北ミサイル発射 地域の安定を揺るがす暴挙だ

朝日新聞 2016年02月08日

ミサイル発射 安保理の対処を急げ

北朝鮮がきのう、人工衛星の打ち上げと称して、事実上の弾道ミサイルを発射した。

国営メディアで「成功」をうたい、「今後もより多くの衛星を打ち上げる」と宣言した。

先月の核実験に続き、国連安保理決議に反する暴挙である。

中国を含む国際社会が重ねて発した自制の要求を、金正恩(キムジョンウン)政権は完全に無視した。国際秩序への挑戦に対し、安保理は決然とした対処を急ぐべきだ。

日米に加え、ロシア外務省も「国際法の規範を公然と無視している」とただちに非難した。核実験以降、安保理の制裁論議を滞らせてきた常任理事国として、中国の責任は重い。

朝鮮半島と東アジアの安定を真剣に憂慮しているというならば、中国は平壌に対し、明確な影響力を行使すべきである。

相次ぐ挑発を受け、韓国政府は米国による迎撃ミサイルシステム導入の検討を表明した。これまで中国に配慮して明言を避けてきたが、北が繰り返す脅しに重い腰をあげた形だ。

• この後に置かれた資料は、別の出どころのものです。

(** X5. When the value entered in the transaction form is not negative, a
    submit keeps the agreement of sign and type: if every stored transaction
    agreed before (revenues not negative, expenses not positive), every one
    does after, whether the submit added a transaction or edited some. *)
Theorem form_keeps_sign_agreement (parseFloat : string -> number)
    (description amountStr : string) (type : TransactionType.t) (date : string)
    (now : Z) (app : GestorApp) :
  (PrimFloat.zero <=? parseFloat amountStr)%float = true ->
  forallb signAgrees (AppState.transactions (current app)) = true ->
  forallb signAgrees
    (AppState.transactions
       (current (handleTransactionFormSubmit parseFloat description amountStr
                                             type date now app))) = true.
Proof.
  intros Hpos Hall.
  destruct (formFilled description amountStr date) eqn:Hfilled.
  - assert (Hadd : notEditing app ->
             forallb signAgrees
               (AppState.transactions
                  (current (handleTransactionFormSubmit parseFloat description
                              amountStr type date now app))) = true).
    { intros Hedit. rewrite (form_add _ _ _ _ _ _ _ Hfilled Hedit).
      match goal with |- context [setState (arrow ?f) ?a] =>
        destruct (setState_arrow f a) as (Hc & _)
      end.
      rewrite Hc. simpl. rewrite forallb_app, Hall. simpl.
      now rewrite signAgrees_signedAmountOf. }
    destruct (editingTransactionId app) as [editing |] eqn:Hedit.
    + destruct (truthy editing) eqn:Htruthy.
      * rewrite (form_edit _ _ _ _ _ _ _ _ Hfilled Hedit Htruthy).
        match goal with |- context [setState (arrow ?f) ?a] =>
          destruct (setState_arrow f a) as (Hc & _);
          change (current (set_editingTransactionId None (setState (arrow f) a)))
            with (current (setState (arrow f) a))
        end.
        rewrite Hc. simpl. rewrite forallb_forall in *.
        intros tx Hin. apply in_map_iff in Hin. destruct Hin as (t0 & <- & Hin).
        destruct (Transaction.id t0 =? editing).
        -- now apply signAgrees_signedAmountOf.
        -- now apply Hall.
      * apply Hadd. unfold notEditing. now rewrite Hedit.
    + apply Hadd. unfold notEditing. now rewrite Hedit.
  - now rewrite (form_not_filled _ _ _ _ _ _ _ Hfilled).
Qed.

Lemma form_keeps_sign_agreement_witness :
  forallb signAgrees
    (AppState.transactions
       (current (handleTransactionFormSubmit parseFloat_example "Aluguel de maio"
                   "75.5" TransactionType.despesa "2024-05-12" 1700000000000
                   editingApp))) = true.
Proof.
  apply (form_keeps_sign_agreement parseFloat_example "Aluguel de maio" "75.5"
           TransactionType.despesa "2024-05-12" 1700000000000 editingApp);
    vm_compute; reflexivity.
Defined.

(** ** Totals after a new transaction *)

Lemma reduce_amount_snoc (l : list Transaction.t) (t : Transaction.t) :
  reduce_amount (l ++ [t]) = (reduce_amount l + Transaction.amount t)%float.
Proof. unfold reduce_amount. now rewrite fold_left_app. Qed.

Lemma filter_snoc {A : Type} (p : A -> bool) (l : list A) (a : A) :
  filter p (l ++ [a]) = filter p l ++ (if p a then [a] else []).
Proof. rewrite filter_app. reflexivity. Qed.

Lemma reduce_filter_snoc (p : Transaction.t -> bool) (l : list Transaction.t)
    (t : Transaction.t) :
  reduce_amount (filter p (l ++ [t]))
  = if p t then (reduce_amount (filter p l) + Transaction.amount t)%float
    else reduce_amount (filter p l).
Proof.
  rewrite filter_snoc. destruct (p t).
  - apply reduce_amount_snoc.
  - now rewrite app_nil_r.
Qed.

Lemma calculateTotals_fields (month : option string) (app : GestorApp) :
  calculateTotals month app
  = let all := AppState.transactions (current app) in
    let scope := filter (inScope month) all in
    mkTotals (reduce_amount all)
             (reduce_amount (filter (is_type TransactionType.receita) all))
             (reduce_amount (filter (is_type TransactionType.despesa) all))
             (reduce_amount scope)
             (reduce_amount (filter (is_type TransactionType.receita) scope))
             (reduce_amount (filter (is_type TransactionType.despesa) scope)).
Proof.
  unfold calculateTotals. cbv zeta.
  destruct month as [[| c m] |]; simpl truthy; cbv iota.
  - rewrite (filter_all (inScope (Some ""))) by (intros t; apply prefix_empty).
    reflexivity.
  - reflexivity.
  - rewrite (filter_all (inScope None)) by reflexivity. reflexivity.
Qed.

(** X6. Adding a transaction through the form moves the totals by exactly
    its signed amount: the total balance is the former one plus the amount,
    the total of its type (revenue or expenses) likewise and the other total
    not at all; for a month, the same holds when the date of the transaction
    begins with the month, and nothing changes when it does not. *)
Theorem totals_after_new_transaction (parseFloat : string -> number)
    (description amountStr : string) (type : TransactionType.t) (date : string)
    (now : Z) (month : option string) (app : GestorApp) :
  formFilled description amountStr date = true ->
  notEditing app ->
  let amount := signedAmountOf type (parseFloat amountStr) in
  let before := calculateTotals month app in
  let after :=
    calculateTotals month
      (handleTransactionFormSubmit parseFloat description amountStr type date now app) in
  let inMonth :=
    match month with Some m => String.prefix m date | None => true end in
  totalBalance after = (totalBalance before + amount)%float
  /\ totalRevenue after
     = match type with
       | TransactionType.receita => (totalRevenue before + amount)%float
       | TransactionType.despesa => totalRevenue before
       end
  /\ totalExpenses after
     = match type with
       | TransactionType.receita => totalExpenses before
       | TransactionType.despesa => (totalExpenses before + amount)%float
       end
  /\ monthBalance after
     = (if inMonth then (monthBalance before + amount)%float else monthBalance before)
  /\ monthRevenue after
     = match type with
       | TransactionType.receita =>
           if inMonth then (monthRevenue before + amount)%float
           else monthRevenue before
       | TransactionType.despesa => monthRevenue before
       end
  /\ monthExpenses after
     = match type with
       | TransactionType.receita => monthExpenses before
       | TransactionType.despesa =>
           if inMonth then (monthExpenses before + amount)%float
           else monthExpenses before
       end.
Proof.
  intros Hfilled Hedit. cbv zeta.
  rewrite !calculateTotals_fields. cbv zeta.
  rewrite (form_add _ _ _ _ _ _ _ Hfilled Hedit).
  match goal with |- context [setState (arrow ?f) ?a] =>
    destruct (setState_arrow f a) as (Hc & _)
  end.
  rewrite Hc. simpl.
  set (all := AppState.transactions (current app)).
  set (tx := Transaction.mk _ _ _ _ _).
  assert (Hscope : inScope month tx
                   = match month with Some m => String.prefix m date | None => true end)
    by (destruct month; reflexivity).
  rewrite !reduce_amount_snoc, !reduce_filter_snoc, !filter_snoc.
  rewrite Hscope.
  destruct (match month with Some m => String.prefix m date | None => true end);
    rewrite ?app_nil_r, ?reduce_filter_snoc, ?reduce_amount_snoc;
    unfold is_type; subst tx; simpl; destruct type; simpl; repeat split.
Qed.

Lemma totals_after_new_transaction_witness :
  let amount := signedAmountOf TransactionType.receita (parseFloat_example "75.5") in
  let before := calculateTotals (Some "2024-06") sampleApp in
  let after :=
    calculateTotals (Some "2024-06")
      (handleTransactionFormSubmit parseFloat_example "Venda" "75.5"
         TransactionType.receita "2024-06-01" 1700000000000 sampleApp) in
  let inMonth := String.prefix "2024-06" "2024-06-01" in
  totalBalance after = (totalBalance before + amount)%float
  /\ totalRevenue after = (totalRevenue before + amount)%float
  /\ totalExpenses after = totalExpenses before
  /\ monthBalance after
     = (if inMonth then (monthBalance before + amount)%float else monthBalance before)
  /\ monthRevenue after
     = (if inMonth then (monthRevenue before + amount)%float else monthRevenue before)
  /\ monthExpenses after = monthExpenses before.
Proof.
  apply (totals_after_new_transaction parseFloat_example "Venda" "75.5"
           TransactionType.receita "2024-06-01" 1700000000000 (Some "2024-06")
           sampleApp).
  - reflexivity.
  - exact I.
Defined.

(** ** Escaping *)

Lemma list_ascii_of_string_app (a b : string) :
  list_ascii_of_string (a ++ b)%string
  = list_ascii_of_string a ++ list_ascii_of_string b.
Proof. induction a as [| c a IH]; simpl; [reflexivity | now rewrite IH]. Qed.

Lemma escapeHtml_app (a b : string) :
  escapeHtml (a ++ b)%string = (escapeHtml a ++ escapeHtml b)%string.
Proof.
  induction a as [| c a IH]; simpl; [reflexivity |].
  rewrite IH.
  repeat match goal with |- context [if ?t then _ else _] => destruct t end;
    simpl; reflexivity.
Qed.

(** X7. The text [escapeHtml] returns contains none of [<], [>], the double
    quote and the single quote, whatever the input. A text without any of
    the five replaced characters is returned as it is, and escaping goes
    through concatenation. *)
Theorem escapeHtml_output_opens_no_markup (unsafe : string) :
  forallb (fun c => negb (opensMarkup c)) (list_ascii_of_string (escapeHtml unsafe))
  = true
  /\ (forallb (fun c => negb (escaped c)) (list_ascii_of_string unsafe) = true ->
      escapeHtml unsafe = unsafe)
  /\ (forall rest,
        escapeHtml (unsafe ++ rest)%string
        = (escapeHtml unsafe ++ escapeHtml rest)%string).
Proof.
  split; [| split].
  - induction unsafe as [| c s IH]; simpl; [reflexivity |].
    rewrite list_ascii_of_string_app, forallb_app, IH, andb_true_r.
    destruct (Nat.eqb (nat_of_ascii c) 38) eqn:H38; [reflexivity |].
    destruct (Nat.eqb (nat_of_ascii c) 60) eqn:H60; [reflexivity |].
    destruct (Nat.eqb (nat_of_ascii c) 62) eqn:H62; [reflexivity |].
    destruct (Nat.eqb (nat_of_ascii c) 34) eqn:H34; [reflexivity |].
    destruct (Nat.eqb (nat_of_ascii c) 39) eqn:H39; [reflexivity |].
    simpl. unfold opensMarkup. now rewrite H60, H62, H34, H39.
  - induction unsafe as [| c s IH]; simpl; [reflexivity |].
    rewrite andb_true_iff, negb_true_iff. unfold escaped, opensMarkup.
    intros [Hc Hs]. rewrite !orb_false_iff in Hc.
    destruct Hc as (H38 & ((H60 & H62) & H34) & H39).
    rewrite H38, H60, H62, H34, H39, (IH Hs). reflexivity.
  - intros rest. apply escapeHtml_app.
Qed.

ただ、北朝鮮ミサイルの射程は90年代までに日韓を超えており、最近の発射は米国への揺さぶりを狙ったものだ。現在は、首都ワシントンやニューヨークまでをも含む射程の開発をめざしているとされる。

じわじわと安保環境を危うくする北朝鮮の暴走の連鎖をどう断つか。安保理と並行して日米韓と中ロは、6者協議の枠組みなどあらゆる場を用いて論議を活発化させるべきだろう。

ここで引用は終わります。